CP symmetry basically means that the laws of physics should be the same if a particle is replaced by its antiparticle (C symmetry) and its spatial coordinates are inverted to its mirror image (P symmetry). This is a technically complicated issue for the strong nuclear force, but we can simplify it by calling it the electric spin problem of neutrons. It so happens that the theorized existence of a particle called the axion solves this problem in physics.
Essentially, the problem can be more simply shown in the following way. As you know, protons and neutrons make up the nucleus of atoms. The neutron has a property called a magnetic moment or spin. This means that if you put the neutron in a magnetic field, the neutron will have a spin. The reason for this spin, even though it has no charge is because the neutron is made up of three quarks, all of which combine to give the neutron a spin. This is confirmed by observation.
But the neutron according to theory, should also have a spin if exposed to an electric field,. However for some reason, it does not. No one knows why, and this is the problem. This lack of spin, it turns out is dependent on one of the fundamental constants of nature, called Theta. This theta has to be zero or close to zero for this observation of no spin of neutrons to happen. This is one of the constants like the gravitational constant, or the Planck constant. But theta should vary anywhere from negative pi to pi, there is no reason that it should just happen to be zero. This seems to be a huge fine-tuning coincidence.
In 1977, two physicists Roberto Peccei and Helen Quinn proposed a theory which solved this problem, by creating a new field for theta instead of it being just a fundamental constant. And since most fields seek to maintain the lowest possible energy state of zero, that’s what theta would also seek to be – zero. But if theta is a field like the electromagnetic field or the quark fields, it also means that it will have a particle associated with an excitation in that field. This particle of the theta field is called the axion. But due to the nature of the theta field, the axion is predicted to have an extremely low mass.
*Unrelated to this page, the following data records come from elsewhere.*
(* ===== verification/Sha512.v ===== *)
(** * crypto: SHA-512 and SHA-384

    src/crypto/src/sha2/sha512.rs and sha384.rs: the constants and the block
    function; the rest is the shared code of Sha2 at a block of 128 bytes and a
    length counter of 128 bits.  SHA-384 has an initial value of its own and
    returns six of the eight words. *)
From Stdlib Require Import ZArith Lia.
From stdpp Require Import base list numbers option.
From S2P Require Import Prelude Words ConstEq Hasher Sha2.
Import Sha2 Hasher.

Module Sha512.

Definition SHA512_K : list Z := [
  0x428a2f98d728ae22; 0x7137449123ef65cd; 0xb5c0fbcfec4d3b2f; 0xe9b5dba58189dbbc;
  0x3956c25bf348b538; 0x59f111f1b605d019; 0x923f82a4af194f9b; 0xab1c5ed5da6d8118;
  0xd807aa98a3030242; 0x12835b0145706fbe; 0x243185be4ee4b28c; 0x550c7dc3d5ffb4e2;
  0x72be5d74f27b896f; 0x80deb1fe3b1696b1; 0x9bdc06a725c71235; 0xc19bf174cf692694;
  0xe49b69c19ef14ad2; 0xefbe4786384f25e3; 0x0fc19dc68b8cd5b5; 0x240ca1cc77ac9c65;
  0x2de92c6f592b0275; 0x4a7484aa6ea6e483; 0x5cb0a9dcbd41fbd4; 0x76f988da831153b5;
  0x983e5152ee66dfab; 0xa831c66d2db43210; 0xb00327c898fb213f; 0xbf597fc7beef0ee4;
  0xc6e00bf33da88fc2; 0xd5a79147930aa725; 0x06ca6351e003826f; 0x142929670a0e6e70;
  0x27b70a8546d22ffc; 0x2e1b21385c26c926; 0x4d2c6dfc5ac42aed; 0x53380d139d95b3df;
  0x650a73548baf63de; 0x766a0abb3c77b2a8; 0x81c2c92e47edaee6; 0x92722c851482353b;
  0xa2bfe8a14cf10364; 0xa81a664bbc423001; 0xc24b8b70d0f89791; 0xc76c51a30654be30;
  0xd192e819d6ef5218; 0xd69906245565a910; 0xf40e35855771202a; 0x106aa07032bbd1b8;
  0x19a4c116b8d2d0c8; 0x1e376c085141ab53; 0x2748774cdf8eeb99; 0x34b0bcb5e19b48a8;
  0x391c0cb3c5c95a63; 0x4ed8aa4ae3418acb; 0x5b9cca4f7763e373; 0x682e6ff3d6b2b8a3;
  0x748f82ee5defb2fc; 0x78a5636f43172f60; 0x84c87814a1f0ab72; 0x8cc702081a6439ec;
  0x90befffa23631e28; 0xa4506cebde82bde9; 0xbef9a3f7b2c67915; 0xc67178f2e372532b;
  0xca273eceea26619c; 0xd186b8c721c0c207; 0xeada7dd6cde0eb1e; 0xf57d4f7fee6ed178;
  0x06f067aa72176fba; 0x0a637dc5a2c898a6; 0x113f9804bef90dae; 0x1b710b35131c471b;
  0x28db77f523047d84; 0x32caab7b40c72493; 0x3c9ebe0a15c9bebc; 0x431d67c49c100d4c;
  0x4cc5d4becb3e42b6; 0x597f299cfc657e2a; 0x5fcb6fab3ad6faec; 0x6c44198c4a475817].

Definition INITIAL_512 : list Z := [
  0x6a09e667f3bcc908; 0xbb67ae8584caa73b; 0x3c6ef372fe94f82b; 0xa54ff53a5f1d36f1;
  0x510e527fade682d1; 0x9b05688c2b3e6c1f; 0x1f83d9abfb41bd6b; 0x5be0cd19137e2179].
Definition INITIAL_384 : list Z := [
  0xcbbb9d5dc1059ed8; 0x629a292a367cd507; 0x9159015a3070dd17; 0x152fecd8f70e5939;
  0x67332667ffc00b31; 0x8eb44a8768581511; 0xdb0c2e0d64f98fa7; 0x47b5481dbefa4fa4].

Notation add := (wrapping_add 64).

(** The working variables [a] to [h]. *)
Definition compress_block_software (state block : list Z) : option (list Z) :=
  let w := replicate 80 0 in
  w ← for_loop 0 16 (fun i w =>
    let offset := (i * 8)%nat in
    b0 ← block !! offset;
    b1 ← block !! (offset + 1)%nat;
    b2 ← block !! (offset + 2)%nat;
    b3 ← block !! (offset + 3)%nat;
    b4 ← block !! (offset + 4)%nat;
    b5 ← block !! (offset + 5)%nat;
    b6 ← block !! (offset + 6)%nat;
    b7 ← block !! (offset + 7)%nat;
    upd w i (from_be [b0; b1; b2; b3; b4; b5; b6; b7])) w;
  w ← for_loop 16 80 (fun i w =>
    w15 ← w !! (i - 15)%nat;
    let s0 := Z.lxor (Z.lxor (rotate_right 64 w15 1) (rotate_right 64 w15 8)) (Z.shiftr w15 7) in
    w2 ← w !! (i - 2)%nat;
    let s1 := Z.lxor (Z.lxor (rotate_right 64 w2 19) (rotate_right 64 w2 61)) (Z.shiftr w2 6) in
    w16 ← w !! (i - 16)%nat;
    w7 ← w !! (i - 7)%nat;
    upd w i (add (add (add w16 s0) w7) s1)) w;
  a ← state !! 0%nat; b ← state !! 1%nat; c ← state !! 2%nat; d ← state !! 3%nat;
  e ← state !! 4%nat; f ← state !! 5%nat; g ← state !! 6%nat; h ← state !! 7%nat;
  '(a', b', c', d', e', f', g', h') ← for_loop 0 80 (fun i '(a, b, c, d, e, f, g, h) =>
    let s1 := Z.lxor (Z.lxor (rotate_right 64 e 14) (rotate_right 64 e 18)) (rotate_right 64 e 41) in
    let ch := Z.lxor (Z.land e f) (Z.land (notw 64 e) g) in
    k ← SHA512_K !! i;
    wi ← w !! i;
    let temp1 := add (add (add (add h s1) ch) k) wi in
    let s0 := Z.lxor (Z.lxor (rotate_right 64 a 28) (rotate_right 64 a 34)) (rotate_right 64 a 39) in
    let maj := Z.lxor (Z.lxor (Z.land a b) (Z.land a c)) (Z.land b c) in
    let temp2 := add s0 maj in
    Some (add temp1 temp2, a, b, c, add d temp1, e, f, g)) (a, b, c, d, e, f, g, h);
  Some [add a a'; add b b'; add c c'; add d d'; add e e'; add f f'; add g g'; add h h'].

Definition detect_sha512_ext : bool := false.

#[global] Instance Sha512_Hasher : Hasher (State V512) := {|
  BLOCK_SIZE := 128; OUTPUT_SIZE := 64;
  new := new_state V512 128 INITIAL_512 detect_sha512_ext;
  update := Sha2.update V512 128 16 compress_block_software;
  sum := Sha2.sum V512 128 8 16 8 compress_block_software |}.

#[global] Instance Sha384_Hasher : Hasher (State V384) := {|
  BLOCK_SIZE := 128; OUTPUT_SIZE := 48;
  new := new_state V384 128 INITIAL_384 detect_sha512_ext;
  update := Sha2.update V384 128 16 compress_block_software;
  sum := Sha2.sum V384 128 8 16 6 compress_block_software |}.

(** The members of the family in FIPS 180-4. *)
Definition sha512 : Member := mkMember 8 80 SHA512_K INITIAL_512 8
  (fun x => Z.lxor (Z.lxor (rotate_right 64 x 1) (rotate_right 64 x 8)) (Z.shiftr x 7))
  (fun x => Z.lxor (Z.lxor (rotate_right 64 x 19) (rotate_right 64 x 61)) (Z.shiftr x 6))
  (fun x => Z.lxor (Z.lxor (rotate_right 64 x 28) (rotate_right 64 x 34)) (rotate_right 64 x 39))
  (fun x => Z.lxor (Z.lxor (rotate_right 64 x 14) (rotate_right 64 x 18)) (rotate_right 64 x 41)).

Definition sha384 : Member := mkMember 8 80 SHA512_K INITIAL_384 6
  (fun x => Z.lxor (Z.lxor (rotate_right 64 x 1) (rotate_right 64 x 8)) (Z.shiftr x 7))
  (fun x => Z.lxor (Z.lxor (rotate_right 64 x 19) (rotate_right 64 x 61)) (Z.shiftr x 6))
  (fun x => Z.lxor (Z.lxor (rotate_right 64 x 28) (rotate_right 64 x 34)) (rotate_right 64 x 39))
  (fun x => Z.lxor (Z.lxor (rotate_right 64 x 14) (rotate_right 64 x 18)) (rotate_right 64 x 41)).

Example abc_512 : (h ← hash (State V512) [97; 98; 99]; as_ref h) = Some (to_be 64
  0xddaf35a193617abacc417349ae20413112e6fa4e89a97ea20a9eeee64b55d39a2192992a274fc1a836ba3c23a3feebbd454d4423643ce80e2a9ac94fa54ca49f).
Proof. vm_compute. reflexivity. Qed.
Example abc_384 : (h ← hash (State V384) [97; 98; 99]; as_ref h) = Some (to_be 48
  0xcb00753f45a35e8bb5a03d699ac65007272c32ab0eded1631a8b605a43ff5bed8086072ba1e7cc2358baeca134c825a7).
Proof. vm_compute. reflexivity. Qed.

End Sha512.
Axions do not require the existence of supersymmetry, and can be placed in the standard model as a much lighter cousin of the Higgs boson. But it’s low mass would be made up for in very large numbers.
If you had a cubic centimeter of space, it would contain roughly 1 WIMP particle, if wimps were dark matter. But if Axions were dark matter, one cubic centimeter of space would contain 10 quadrillion or 10^16 axions.
Axion experiments are being done in Hamburg, Germany, and in CERN, but so far nothing has been detected.
So while scientists have placed a big bets that dark matter is likely the WIMP and/or Axion, no proof or smoking gun evidence has been found. But this is not an atypical story in science. Things this important can take decades to resolve. It is possible that we just don’t have the right tools currently to find particles this elusive, and we might just have to be patient…or maybe all of this is wrong, and we need a completely new theory to explain dark matter. Either way, I think this is an exciting area of research, and will keep current and future physicists busy for a long time.